The task. Among the entries, find each line that includes the string "bools" and list it.
Dataset Block Start
Lemma safe_failed_Reconcile life name : safe (steady life) (failed_Reconcile name).
Proof.
  apply safe_bind.
  { apply safe_try_bind; [apply safe_getProject; eauto with cara|intros; apply safe_ret]. }
  intros [p|e]; [|apply safe_unless]. unfold failed_one, reconcileFailed, reconcileRunning,
    raiseRescheduleExhaustedAlert.
  repeat (case_decide || safe_steps); auto using safe_SetRescheduleExhausted, safe_ClearFailedNodes.
  by apply safe_steady, safe_MoveFailedProject.
Qed.

Lemma safe_termination_Reconcile life name : safe (steady life) (termination_Reconcile name).
Proof.
  apply safe_bind.
  { apply safe_try_bind; [apply safe_getProject; eauto with cara|intros; apply safe_ret]. }
  intros [p|e]; [|apply safe_unless]. destruct (negb _); [apply safe_ret|].
  apply safe_bind; [apply safe_steady, safe_FinalizeProject_blocker|].
  intros [[]|e]; [apply safe_ret|]. destruct (_ || _); [apply safe_ret|].
  destruct (AsFinalizationBlocked e) as [[? reason]|]; [|apply safe_ret].
  apply safe_bind; [apply safe_steady, safe_SetFinalizationBlocked|].
  intros [[]|e']; [apply safe_ret|apply safe_unless].
Qed.
End reconcilers.

(** ** What a reconcile may write *)

(** A write that changes the conditions of one Project and nothing else of its
    status. *)
Definition conditions_write (d1 d2 : DB) : Prop :=
  ∃ name r cs now, project_at d1 name = Some r ∧
    d2 = put_row (project_key name) (commit_status (st_with_Conditions cs (row_status r)) now r) d1.

Lemma put_row_named life name r r' d :
  project_at d name = Some r → row_UID r' = row_UID r → named life d →
  named life (put_row (project_key name) r' d).
Proof.
  intros Hr Hu Hn key r1. simpl. destruct (decide (project_key name = key)) as [<-|Hne].
  - rewrite lookup_insert_eq. intros [= <-]. rewrite Hu. by apply Hn.
  - rewrite lookup_insert_ne by done. apply Hn.
Qed.

Lemma conditions_write_named life d1 d2 : conditions_write d1 d2 → named life d1 → named life d2.
Proof. intros (name & r & cs & now & Hr & ->). by apply (put_row_named _ _ r). Qed.

Section writes.
Context `{UUIDSource} (life : string * string → string).

(** Every own write of a run is one [G] admits. *)
Lemma run_written (G : DB → DB → Prop) {A} (p : prog A) ms d0 :
  (∀ d1 d2, G d1 d2 → named life d1 → named life d2) →
  db_inv d0 → named life d0 → no_reuse life ms →
  (∀ d h, db_inv d → wp (steady life) G p (λ _ _ _, True) d h) →
  Forall (written G) (history_of (run p ms d0 [])).
Proof.
  intros HG Hinv Hn Hms Hp.
  refine (proj2 (wp_adequate_on (steady life) G (named life) p
    (λ _ _ h', True ∧ Forall (written G) h') ms d0 [] _ _ (λ d1 d2 Hd Hg, HG d1 d2 Hg Hd) Hms Hn _)).
  - intros d ?. by split_and!.
  - by intros ?? _ (_ & _ & ?).
  - apply wp_written; [constructor|by apply Hp].
Qed.

(** The loop guarded by the version, with any change the guarantee admits. *)
Lemma wp_version_writes (G : DB → DB → Prop) name m d h :
  (∀ r s', row_inv r → m (row_status r) = Ok s' → G_admits G name r s') →
  db_inv d → wp (steady life) G (UpdateProjectStatusWithRetry name m) (λ _ d' _, True) d h.
Proof.
  intros HG Hinv. eapply wp_mono; [|eapply (wp_UpdateProjectStatusWithRetry (steady life) G)];
    eauto with cara.
Qed.

Lemma wp_conditions name m d h :
  (∀ s s', m s = Ok s' → ∃ cs, s' = st_with_Conditions cs s) → db_inv d →
  wp (steady life) conditions_write (UpdateProjectStatusWithRetry name m) (λ _ d' _, True) d h.
Proof.
  intros Hm. apply wp_version_writes. intros r s' _ Hs d' now _ Hr _.
  destruct (Hm _ _ Hs) as [cs ->]. by exists name, r, cs, now.
Qed.

(** The write and what the caller makes of its answer. *)
Lemma wp_conditions_then {B} name m (k : result () → prog B) d h :
  (∀ s s', m s = Ok s' → ∃ cs, s' = st_with_Conditions cs s) → (∀ res, ∃ b, k res = Ret b) → db_inv d →
  wp (steady life) conditions_write (UpdateProjectStatusWithRetry name m ≫= k) (λ _ _ _, True) d h.
Proof.
  intros Hm Hk Hinv. apply wp_bind. eapply wp_mono; [|by apply wp_conditions].
  intros res d' h' _. destruct (Hk res) as [b ->]. by apply wp_ret.
Qed.

Lemma skip_ends {A} skips (ok1 ok2 : A) (res : result ()) :
  ∃ b, match res with Err e => unless skips ok1 e | Ok _ => Ret (Ok ok2) end = Ret b.
Proof. destruct res; by eexists. Qed.

Lemma upsert_conditions t reason message at_ b s :
  ∃ cs, upsert t reason message at_ b s = st_with_Conditions cs s.
Proof. by eexists. Qed.

Lemma same_conditions s : ∃ cs, s = st_with_Conditions cs s.
Proof. exists (st_Conditions s). by destruct s. Qed.
End writes.

(** ** Properties *)

(** The rescheduler's clock for one outage: the first condition of the type. *)
Definition clock_since (p : ProjectSnapshot) (t : ConditionType) (lastHeartbeat started : Time) : Prop :=
  ∃ c, find_first (λ c, bool_decide (cs_Type c = t)) (snap_Conditions p) = Some c ∧
       cs_LastTransitionTime c = started ∧ (lastHeartbeat ≤ started)%Z.

Lemma incidentClock_running p t hb started :
  incidentClock (snap_Conditions p) t hb = (started, true) ↔ clock_since p t hb started.
Proof.
  unfold incidentClock, clock_since, Before. destruct (find_first _ _) as [c|]; [|naive_solver].
  split.
  - intros [= <- Hb]. exists c. bools. split_and!; [done|done|]. lia.
  - intros (c' & [= <-] & <- & Hle). f_equal. bools. lia.
Qed.

(** (project_rescheduler.go, Reconcile, handleRunning and handleTerminating):
    a Running Project keeps its Node through the whole grace period of every
    outage. As long as no name is reused and whatever the others do, the handling
    of one Project of a NotReady Node writes nothing but conditions, unless the
    Project was listed Scheduled, or was listed Running with a NotReadyAt clock
    that is not older than the Node's last heartbeat and has, when it is read, run
    for the grace period. A Project listed Terminating or in any other phase is
    never released, moved or finalized here. *)
Theorem rescheduler_patient `{UUIDSource} (life : string * string → string) (c : Rescheduler)
    (lastHeartbeat : Time) (p : ProjectSnapshot) (ms : list move) (d0 : DB)
    (Hinv : db_inv d0) (Hname : named life d0) (Hms : no_reuse life ms) :
  Forall (written conditions_write) (history_of (run (reschedule_one c lastHeartbeat p) ms d0 [])) ∨
  snap_Phase p = ProjectPhaseScheduled ∨
  (snap_Phase p = ProjectPhaseRunning ∧
   ∃ started, clock_since p ConditionTypeNotReadyAt lastHeartbeat started ∧
              (rc_runningGrace c ≤ Sub (mv_now (next_move ms)) started)%Z).
Proof.
  unfold reschedule_one. case_decide as HS; [by auto|].
  assert (∀ A (q : prog A), (∀ d h, db_inv d → wp (steady life) conditions_write q (λ _ _ _, True) d h) →
    Forall (written conditions_write) (history_of (run q ms d0 []))) as Hrun
    by (intros; eapply run_written; eauto using conditions_write_named).
  case_decide as HR; [|case_decide as HT; [|left; constructor]].
  - unfold handleRunning. destruct (incidentClock _ _ _) as [notReadyAt running] eqn:Ec.
    destruct running; cbn [negb].
    + destruct (decide (Sub (mv_now (next_move ms)) notReadyAt < rc_runningGrace c)%Z) as [Hlt|Hge].
      * left. unfold since. simpl. rewrite decide_True by done. constructor.
      * right; right. split; [done|]. exists notReadyAt. split; [by apply incidentClock_running|lia].
    + left. apply Hrun. intros d h Hd. apply wp_bind, wp_now. intros now d1 Hd1.
      apply wp_conditions_then; [|apply skip_ends|by apply Hd1].
      intros s s' [= <-]. apply upsert_conditions.
  - left. apply Hrun. intros d h Hd. unfold handleTerminating.
    destruct (incidentClock _ _ _) as [terminatingAt running]. destruct running; cbn [negb].
    + apply wp_bind. unfold since. apply wp_bind, wp_now. intros now d1 Hd1. apply wp_ret.
      case_decide; [by apply wp_ret|]. destruct (incidentClock _ _ _).2; [by apply wp_ret|].
      apply wp_bind, wp_now. intros now' d2 Hd2.
      apply wp_conditions_then; [|apply skip_ends|by apply Hd2, Hd1].
      intros s s' [= <-]. case_decide; [apply upsert_conditions|apply same_conditions].
    + apply wp_bind, wp_now. intros now d1 Hd1.
      apply wp_conditions_then; [|apply skip_ends|by apply Hd1].
      intros s s' [= <-]. apply upsert_conditions.
Qed.

(** A Running Project of Node "a" without a clock: the first sight of the outage
    starts one, and writes nothing else. *)
Lemma rescheduler_patient_witness :
  let c := NewProjectReschedulerController true [] in
  let x := run (reschedule_one c 1%Z example_snapshot) []
             (example_db (stopped_status ProjectPhaseRunning) 3) [] in
  result_of x = Ok true ∧ length (history_of x) = 2 ∧ Forall (written conditions_write) (history_of x).
Proof.
  intros c x. split; [vm_compute; reflexivity|]. split; [vm_compute; reflexivity|].
  destruct (@rescheduler_patient counter_uuids (λ _, counter_uuid 0) c 1%Z example_snapshot []
    (example_db (stopped_status ProjectPhaseRunning) 3) (stopped_db_inv ProjectPhaseRunning ltac:(done))
    ltac:(intros key r; simpl; intros [<- <-]%lookup_singleton_Some; reflexivity) ltac:(by constructor))
    as [H|[H|(_ & started & (cond & Hc & _) & _)]]; [exact H|..].
  - exfalso. vm_compute in H. discriminate.
  - exfalso. vm_compute in Hc. discriminate.
Defined.

(** A write that empties one Project's FailedNodes and nothing else of its
    status. *)
Definition failed_nodes_cleared (d1 d2 : DB) : Prop :=
  ∃ name r now, project_at d1 name = Some r ∧
    d2 = put_row (project_key name) (commit_status (st_with_FailedNodes [] (row_status r)) now r) d1.
(* ===== verification/Scheduler.v ===== *)
(** The scheduler (internal/server/controller: project_scheduler.go,
    scheduler_filter.go, scheduler_score.go, capacity_ledger.go): which Node a
    Pending Project is bound to, and why none when it is not.

    Filter reads the ledger of one Node after another while other servers write,
    so the verdicts of one pass are about different moments. [filter_with] is the
    pass as a function of what was read for each Node; [wp_filterNodes] says the
    program is that function, for some moment per Node inside the pass. *)
From Stdlib Require Import ZArith Lia.
From Stdlib Require Import SpecFloat.
From stdpp Require Import prelude gmap strings.
From S2P Require Import Prelude.
From S2P Require Import Conditions.
From S2P Require Import ProjectTypes.
From S2P Require Import Lifecycle.
From S2P Require Import NodeTypes.
From S2P Require Import Float64.
From S2P Require Import Strconv.
From S2P Require Import Quantity.
From S2P Require Import AccessTypes.
From S2P Require Import Database.
From S2P Require Import Evolution.
From S2P Require Import StatusStore.
From S2P Require Import Legality.
From S2P Require Import ProjectStore.
From S2P Require Import NodeStore.
From S2P Require Import Adapter.
From S2P Require Import Manager.
From S2P Require Import Recovery.
Import GoTime GoInt GoString GoError.
Open Scope go_scope.
(* ===== verification/TokenRoutes.v ===== *)
(** The routes that issue, trade and revoke tokens
    (internal/server/handler/token/handler.go). What crypto/rand gave for a new
    token is an argument of the handler that asks for one. *)
From Stdlib Require Import ZArith Lia Ascii.
From stdpp Require Import prelude gmap strings.
From S2P Require Import Prelude.
From S2P Require Import ProjectTypes.
From S2P Require Import NodeTypes.
From S2P Require Import Duration.
From S2P Require Import Strconv.
From S2P Require Import Digest.
From S2P Require Import AccessTypes.
From S2P Require Import Database.
From S2P Require Import Evolution.
From S2P Require Import StatusStore.
From S2P Require Import Legality.
From S2P Require Import AccessStore.
From S2P Require Import Authz.
From S2P Require Import Authentication.
From S2P Require Import ProjectHandler.
Import GoTime GoInt GoString GoError.
Open Scope nat_scope.
Open Scope go_scope.

Definition DefaultJoinTokenTTL : Duration := Hour.
Definition MaxJoinTokenTTL : Duration := (7 * 24 * Hour)%Z.

(** ** API tokens *)

(** The zero Principal of a request without one. *)
Definition caller_of (c : Caller) : Principal :=
  default {| pr_Kind := EmptyString; pr_Name := EmptyString |} c.
Definition putWorkloadStopped (caller : Caller) (name : string) (req : evidenceRequest)
    : prog (response ()) := put_evidence caller name req RecordWorkloadStopped.
Definition putManagedDataQuarantined (caller : Caller) (name : string) (req : evidenceRequest)
    : prog (response ()) := put_evidence caller name req RecordManagedDataQuarantined.
Definition putResourcesRemoved (caller : Caller) (name : string) (req : evidenceRequest)
    : prog (response ()) := put_evidence caller name req RecordResourcesRemoved.

(** ** Backups *)

Definition is_decimal (c : ascii) : bool :=
  Nat.leb 48 (nat_of_ascii c) && Nat.leb (nat_of_ascii c) 57.
Definition is_hex (c : ascii) : bool :=
  is_decimal c || (Nat.leb 97 (nat_of_ascii c) && Nat.leb (nat_of_ascii c) 102).
Definition is_char (x c : ascii) : bool := if ascii_dec x c then true else false.

(** A regular expression that is a sequence of character classes. *)
Fixpoint matches (classes : list (ascii → bool)) (s : string) : bool :=
  match classes, s with
  | [], EmptyString => true
  | f :: fs, String c s' => f c && matches fs s'
  | _, _ => false
  end.

Definition backupIDPattern (s : string) : bool :=
  matches (repeat is_decimal 8 ++ [is_char "T"] ++ repeat is_decimal 6 ++ [is_char "Z"; is_char "-"]
           ++ repeat is_hex 8) s.

Record committedBackupRequest := {
  cbr_Fence : evidenceRequest;
  cbr_BackupID : string
}.

Definition putCommittedBackup (caller : Caller) (name : string) (req : committedBackupRequest)
    : prog (response ()) :=
  if negb (backupIDPattern (cbr_BackupID req)) then
    Ret (WriteError (ValidationError "backupID" "backupID is not a valid backup generation"))
  else
    let f := cbr_Fence req in
    match resolveFence caller name (evr_UID f) (evr_NodeRef f) (evr_AssignmentGeneration f) with
    | inr problem => Ret problem
    | inl ref =>
        now_ ≫= λ now,
        RecordCommittedBackup name ref (cbr_BackupID req) now ≫= λ res,
        Ret (writeEvidenceResult name res)
    end.

Definition hasManagedVolume (spec : ProjectSpec) (volume : string) : bool :=
  existsb (λ v, bool_decide (vol_Name v = volume) && bool_decide (vol_Type v = VolumeTypeManaged))
    (sp_Volumes spec).

Definition differential_volume (spec : ProjectSpec) (volume : string) : bool :=
  bool_decide (BackupStrategyFor spec volume = BackupStrategyPostgresDifferential)
  && hasManagedVolume spec volume.

Definition not_differential {A} (field volume name : string) : response A :=
  WriteError (ValidationError field
    ("volume " ++ volume ++ " is not a PostgresDifferential volume of project " ++ name)%string).

Record stanzaRequest := { szr_Fence : evidenceRequest; szr_Volume : string }.

Definition putStanza (caller : Caller) (name : string) (req : stanzaRequest) : prog (response ()) :=
  match evidence_fence caller "a stanza" name (szr_Fence req) with
  | inr problem => Ret problem
  | inl ref =>
      getProject name ≫= λ res,
      match res with
      | Err e => Ret (writeEvidenceResult name (Err e))
      | Ok project =>
          if negb (differential_volume (p_Spec project) (szr_Volume req)) then
            Ret (not_differential "volume" (szr_Volume req) name)
          else
            now_ ≫= λ now,
            RecordStanza name ref (szr_Volume req) now ≫= λ res,
            Ret (writeEvidenceResult name res)
      end
  end.

Record completionRequest := {
  cor_Fence : evidenceRequest;
  cor_Items : list BackupCompletionItem
}.

(** The loop over the items, from index [i] on: the first problem. *)
Fixpoint check_items (spec : ProjectSpec) (name uid : string) (i : nat)
    (items : list BackupCompletionItem) : option (response ()) :=
  match items with
  | [] => None
  | item :: rest =>
      let field := ("items[" ++ FormatInt (Z.of_nat i) ++ "]")%string in
      if negb (differential_volume spec (bci_Volume item)) then
        Some (not_differential (field ++ ".volume")%string (bci_Volume item) name)
      else if decide (bci_Stanza item ≠ StanzaName uid (bci_Volume item)) then
        Some (WriteError (ValidationError (field ++ ".stanza")%string "not the stanza of this lifetime's volume"))
      else if decide (bci_Label item = EmptyString) then
        Some (WriteError (ValidationError (field ++ ".label")%string "a backup label is required"))
      else if decide (bci_Type item ≠ "full"%string ∧ bci_Type item ≠ "diff"%string) then
        Some (WriteError (ValidationError (field ++ ".type")%string "must be full or diff"))
      else check_items spec name uid (S i) rest
  end.

Definition putBackupCompletion (caller : Caller) (name backupID : string) (req : completionRequest)
    : prog (response ()) :=
  match evidence_fence caller "a backup completion" name (cor_Fence req) with
  | inr problem => Ret problem
  | inl ref =>
      if negb (backupIDPattern backupID) then
        Ret (WriteError (ValidationError "backupID" "not a backup ID"))
      else
        getProject name ≫= λ res,
        match res with
        | Err e => Ret (writeEvidenceResult name (Err e))
        | Ok project =>
            if decide (cor_Items req = []) then
              Ret (WriteError (ValidationError "items" "a backup completion lists at least one item"))
            else
              match check_items (p_Spec project) name (ref_UID ref) 0 (cor_Items req) with
              | Some problem => Ret problem
              | None =>
                  now_ ≫= λ now,
                  RecordBackupCompletion name ref
                    {| bcp_BackupID := backupID; bcp_AcceptedAt := now;
                       bcp_NodeRef := EmptyString; bcp_AssignmentGeneration := 0%Z;
                       bcp_ManifestKey := BackupManifestKey (ref_UID ref) backupID;
                       bcp_Items := cor_Items req |} ≫= λ res,
                  Ret (writeEvidenceResult name res)
              end
        end
  end.

(** ** The contract *)

(** What an accepted phase report is, and all it changes of the core. *)
Lemma report_phase_cases name req t s s' :
  report_phase name req t s = Ok s' →
  PhaseTransitionAllowed WriterAgent (st_Phase s) (spr_Phase req) = true ∧
  (spr_Phase req = ProjectPhaseTerminated → st_Phase s = ProjectPhaseTerminated ∨
     ResourcesRemovedFor (st_Recovery s) (st_NodeRef s) (st_AssignmentGeneration s) = true) ∧
  same_core (st_with_Phase (spr_Phase req) s) s' ∧
  (∀ ct, ct ≠ ConditionTypePhase →
     condition_of ct (st_Conditions s') = condition_of ct (st_Conditions s)).
Proof.
  unfold report_phase. destruct (PhaseTransitionAllowed _ _ _) eqn:Ea; simpl; [|done].
  destruct (bool_decide (spr_Phase req = ProjectPhaseTerminated) && _ && _) eqn:Et; [done|].
  set (s1 := if decide (spr_Phase req = ProjectPhaseFailed) then _ else _). intros Hok.
  assert (same_core (st_with_Phase (spr_Phase req) s) s1) as Hs1.
  { subst s1. destruct (decide (spr_Phase req = _)); [|done]. simpl. destruct (st_Recovery s) as [r|] eqn:Er; simpl.
    - by apply (same_core_set_Recovery r).
    - split; try done. unfold obligations, EnsureRecovery. simpl. by rewrite Er. }
  assert (st_Conditions s1 = st_Conditions s) as Hc
    by (subst s1; by destruct (decide (spr_Phase req = _))).
  clearbody s1.
  split; [done|]. split; [|case_decide; injection Hok as <-; split].
  - intros Hp. rewrite Hp in *. rewrite bool_decide_true in Et by done. simpl in Et.
    rewrite andb_false_iff, !negb_false_iff in Et. bools. tauto.
  - done.
  - intros ct _. by rewrite Hc.
  - etrans; [done|]. eauto with cara.
  - intros ct Hne. cbn [st_Conditions st_with_Conditions]. rewrite Hc.
    by apply condition_of_upsert_ne.
Qed.

Lemma report_phase_legal name req t uid s s' :
  status_inv uid s → report_phase name req t s = Ok s' → legal uid 0 s s'.
Proof.
  intros Hi ((Hp & Hg & Ht)%agent_phase_facts & _ & [] & _)%report_phase_cases. simpl in *.
  apply legal_kept; try done; try lia; unfold deleting; try (rewrite sc_phase; naive_solver).
  by rewrite sc_stanzas.
Qed.

(** ** What a Node may change *)

(** The condition types no Agent route writes. *)
Definition foreign_condition (t : ConditionType) : Prop :=
  agentWritableConditions t = false ∧
  t ∉ [ConditionTypePhase; ConditionTypeSpecApplied; ConditionTypeBackupActive].

(** A change to a Project its Agent holds: the phase moves only as an Agent may
    move it, and the assignment, its history, the obligations and the conditions
    of others stay. *)
Record own_change (s s' : ProjectStatus) : Prop := {
  oc_phase : st_Phase s' = st_Phase s ∨
    PhaseTransitionAllowed WriterAgent (st_Phase s) (st_Phase s') = true;
  oc_node : st_NodeRef s' = st_NodeRef s;
  oc_generation : st_AssignmentGeneration s' = st_AssignmentGeneration s;
  oc_history : st_AssignmentHistory s' = st_AssignmentHistory s;
  oc_obligations : obligations s' = obligations s;
  oc_conditions : ∀ t, foreign_condition t →
    condition_of t (st_Conditions s') = condition_of t (st_Conditions s)
}.

(** A change to a Project another Node, or none, holds: evidence on obligations
    of this Node, and nothing else. *)
Definition owed_change (node : string) (s s' : ProjectStatus) : Prop :=
  s' = st_with_Recovery (st_Recovery s') s ∧
  ∀ a, NodeName a ≠ node → FindObligation (st_Recovery s') a = FindObligation (st_Recovery s) a.

Lemma workload_stopped_own name ref t s s' : workload_stopped name ref t s = Ok s' → own_change s s'.
Proof.
  unfold workload_stopped. destruct (negb _); [done|].
  destruct (WorkloadStoppedFor _ _); intros [= <-]; split; auto.
Qed.

Lemma committed_backup_own name ref id t s s' : committed_backup name ref id t s = Ok s' → own_change s s'.
Proof.
  unfold committed_backup. destruct (negb _); [done|]. case_decide; intros [= <-]; split; auto.
Qed.

Lemma stanza_record_own name ref v t s s' : stanza_record name ref v t s = Ok s' → own_change s s'.
Proof.
  unfold stanza_record. destruct (negb _); [done|].
  destruct (HasStanza _ _); intros [= <-]; split; auto.
Qed.

Lemma own_change_upsert s1 s cond b :
  own_change s s1 → cond_Type cond ∈ [ConditionTypePhase; ConditionTypeSpecApplied; ConditionTypeBackupActive] →
  own_change s (st_with_Conditions (UpsertCondition (st_Conditions s1) cond b) s1).
Proof.
  intros [] Hin. split; try done. intros t Ht. simpl. rewrite condition_of_upsert_ne; [auto|].
  intros <-. by destruct Ht.
Qed.

Lemma spec_applied_own name report meta s s' : spec_applied name report meta s = Ok s' → own_change s s'.
Proof.
  unfold spec_applied. destruct (negb _); [done|]. destruct (bool_decide (_ < _)%Z); [done|].
  set (s1 := if sar_Applied report && _ then _ else _).
  assert (own_change s s1) as H1 by (subst s1; destruct (_ && _); split; auto).
  destruct (negb _); intros [= <-]; [done|]. apply own_change_upsert; [done|].
  destruct (sar_Applied report); simpl; set_solver.
Qed.

Lemma backup_completion_own name ref c s s' :
  backup_completion name ref c s = Ok s' → s' ≠ s →
  own_change s s' ∧ st_NodeRef s = ref_NodeRef ref.
Proof.
  intros Hm Hne. pose proof Hm as Hm'. unfold backup_completion in Hm'.
  destruct (Completion _ _); [congruence|].
  destruct (bool_decide (st_NodeRef s = _)) eqn:En; simpl in Hm'; [|done]. bools.
  destruct (negb _); [done|]. simpl in Hm'. destruct (negb _); [done|]. injection Hm' as <-.
  split; [|done]. apply (own_change_upsert (st_with_Backup _ s)); [split; auto|]. simpl. set_solver.
Qed.

Lemma report_phase_own name req t s s' : report_phase name req t s = Ok s' → own_change s s'.
Proof.
  intros (Ha & _ & [] & Hc)%report_phase_cases. simpl in *. split; try done.
  - right. congruence.
  - intros ct [_ Hct]. apply Hc. set_solver.
Qed.

Lemma conditions_own cs s :
  (∀ t, foreign_condition t → condition_of t cs = condition_of t (st_Conditions s)) →
  own_change s (st_with_Conditions cs s).
Proof. intros Hc. split; auto. Qed.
Dataset Block End
Response.
  - intros [= <- Hb]. exists c. bools. split_and!; [done|done|]. lia.
  - intros (c' & [= <-] & <- & Hle). f_equal. bools. lia.
    rewrite andb_false_iff, !negb_false_iff in Et. bools. tauto.
  destruct (bool_decide (st_NodeRef s = _)) eqn:En; simpl in Hm'; [|done]. bools.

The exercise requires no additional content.